The other half is that it is also inherently about listening. It’s about allowing your potential customers and current fans to voice their own opinions and then reacting to those opinions. What if a customer or, in this hypothetical case, a few customers suggested that you kept your seasonal products around for longer than you normally do, and you actually did? They would feel like your business had actually listened (and would also probably feel awesome) and you would look like a king because you actually did listen.

2. Tell Them Stories

Stories are one of our most basic forms of communication and connection. They allow us to build and develop relationships with one another by sharing entertaining, interesting, or funny stories about ourselves. Stories also provide an excellent means for connecting with customers through social media. Think of the last time you shared a good story. Did people relate? Did they find it funny? Were they intrigued?

An excellent way to inspire customers is to share with them a story about your business, or about yourself. Something that might be funny, or shows that you overcame some obstacles in developing your business. But regardless of what sort of story it is exactly, it will prove not only that you are human — and let’s be honest, your customers thought you were a robot beforehand — but also that you are willing to share deeply personal tales in order to better connect your business with the people who are driving it.

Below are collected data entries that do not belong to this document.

(** [TomlProfile::validate_override] *)
Definition validate_override (p : t) (which : string) : CargoResult unit :=
  if is_some (package p) then Err nested_package_msg
  else if is_some (build_override p) then Err nested_build_override_msg
  else if is_some (panic p) then Err (forbidden_key_msg "panic" which)
  else if is_some (lto p) then Err (forbidden_key_msg "lto" which)
  else if is_some (rpath p) then Err (forbidden_key_msg "rpath" which)
  else Ok tt.

(** [for profile in packages.values() { profile.validate_override("package")?; }] *)
Fixpoint validate_package_overrides (packages : list (string * t)) : CargoResult unit :=
  match packages with
  | [] => Ok tt
  | (_, profile) :: rest =>
      let? _ := validate_override profile "package" in
      validate_package_overrides rest
  end.

Definition is_builtin_profile (name : string) : bool :=
  existsb (String.eqb name) ["dev"; "release"; "bench"; "test"; "doc"].
(** * Persistence core of the novel reader: storage, validation, debounce

    A shallow embedding of [src/services/StorageService.ts] (the slices,
    bookmarks, scroll tracking, export, import, clearing and the session),
    [src/utils/ErrorHandler.ts], the panel operations, setters and key
    handler of [src/hooks/useUIState.ts], [getBookmarksForChapter] of
    [src/hooks/useSessionTracking.ts], the storage effects of
    [src/hooks/useScrollTracking.ts], and the navigation handlers and the
    restore effect of the application component, followed by the properties
    of the specification that concern them and by further properties of the
    code.

    The program is dynamically typed where it matters (the validators take
    [any], the storage holds whatever text was put there), so values are
    JavaScript values, and the operations of the storage service are
    functions on a machine state: the local storage, the module-level
    default objects, the pending timeouts, the clock, the log of errors.

    Platform code is not part of the repository and is modelled at the level
    the program observes it:
    - a stored text is represented by what [JSON.parse] makes of it: either the
      document it denotes or a raw string that the parser rejects;
    - [JSON.stringify] maps a value to its document, with the normalisations
      of the standard (properties holding [undefined] are skipped,
      [undefined] array elements and non-finite numbers become [null]);
    - finite numbers are integers (indices, pixel offsets, seconds, counts);
      [NaN] and the infinities are kept, because [typeof] calls them numbers;
      an addition rounds to the nearest double, and the conversion of a
      string to a number is a variable of the section that compares with it;
    - the clock is a millisecond counter, shared by [Date] and the timers;
      timeouts fire in the order in which they fall due;
    - [localStorage.setItem] either accepts every write or, when the quota is
      exhausted, refuses every write;
    - [Math.random] is an argument of the operations that draw from it;
    - the console, and the listeners registered with the error handler, only
      observe and are left out.

    A trace of writes, attempts and sleeps is kept in the machine for the
    statements that count them. *)

From Stdlib Require Import ZArith Lia ssreflect.
From stdpp Require Import base option list strings pretty gmap.

Set Warnings "-register-all,-rewrite-rw".

Local Open Scope string_scope.
Local Open Scope list_scope.
Local Open Scope Z_scope.

(** ** JavaScript values *)

Module Js.

Inductive num :=
| Fin (z : Z)
| NaN
| PosInf
| NegInf.

Inductive value :=
| VUndefined
| VNull
| VBool (b : bool)
| VNum (n : num)
| VStr (s : string)
| VArr (elems : list value)
| VObj (props : list (string * value)).

Inductive jstype := TUndefined | TObject | TBoolean | TNumber | TString.

Definition typeof (v : value) : jstype :=
  match v with
  | VUndefined => TUndefined
  | VNull | VArr _ | VObj _ => TObject
  | VBool _ => TBoolean
  | VNum _ => TNumber
  | VStr _ => TString
  end.

Definition jstype_eqb (a b : jstype) : bool :=
  match a, b with
  | TUndefined, TUndefined | TObject, TObject | TBoolean, TBoolean
  | TNumber, TNumber | TString, TString => true
  | _, _ => false
  end.

(** ToBoolean *)
Definition truthy (v : value) : bool :=
  match v with
  | VUndefined | VNull => false
  | VBool b => b
  | VNum (Fin z) => negb (z =? 0)
  | VNum NaN => false
  | VNum _ => true
  | VStr s => negb (String.eqb s EmptyString)
  | VArr _ | VObj _ => true
  end.

(** [n >= 0] *)
Definition num_ge0 (n : num) : bool :=
  match n with
  | Fin z => 0 <=? z
  | PosInf => true
  | NaN | NegInf => false
  end.

(** [a === b] on numbers: [NaN] equals nothing *)
Definition num_strict_eq (a b : num) : bool :=
  match a, b with
  | Fin x, Fin y => x =? y
  | PosInf, PosInf | NegInf, NegInf => true
  | _, _ => false
  end.

(** ToString of a number, the key under which [o[n]] is stored *)
Definition num_key (n : num) : string :=
  match n with
  | Fin z => pretty z
  | NaN => "NaN"
  | PosInf => "Infinity"
  | NegInf => "-Infinity"
  end.

(** Objects keep their properties in insertion order, one entry per key. *)
Fixpoint lookup_prop {A} (k : string) (ps : list (string * A)) : option A :=
  match ps with
  | [] => None
  | (k', x) :: rest => if String.eqb k k' then Some x else lookup_prop k rest
  end.

Fixpoint set_prop {A} (k : string) (x : A) (ps : list (string * A))
  : list (string * A) :=
  match ps with
  | [] => [(k, x)]
  | (k', y) :: rest =>
      if String.eqb k k' then (k, x) :: rest else (k', y) :: set_prop k x rest
  end.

Extra credit if you can develop a way to have your customers actively participate in this storytelling.

3. Letting Them Tell You What They Want

Making them feel heard is one thing. Customers might frequently post feedback on your wall, or responses to some of your posts, and its important that you maintain communication with them regardless of it that feedback is positive or negative.

But what if you actually provided them with a more personal and formal means of voicing their own feedback. Not too long ago, Starbucks came up with the brilliant idea of allowing customers to personally come up with product and experience ideas for their cafes and actually implementing some of those ideas. They labeled it My Starbucks Idea, and it has been hugely successful (and a great resource for Starbucks) since its inception. 

Now, I’m not saying that you should implement something as sweeping as My Starbucks Idea, but providing some medium through which customers can thoroughly voice their own suggestions and have those suggestions actually impact how your business runs would be huge. There is no better way to inspire your customers than to challenge them to come up with their own solutions on how to solve some of your problems and – wait, my customers are helping me solve my own problems!? AWESOME! Assuming you provide them with the framework in order to do so, of course.

But as we all know, inspiration rarely comes easily. It might come in the middle of the day, when we are tied down by work or school, or in the middle of the night with no writing implement in sight.

But fans and customers can be inspired. It is simply a matter of persistence, and giving them the means in which they can source that inspiration and feel inspired to respond.

And the best part of all? That inspiration, when it comes, will cost you nothing.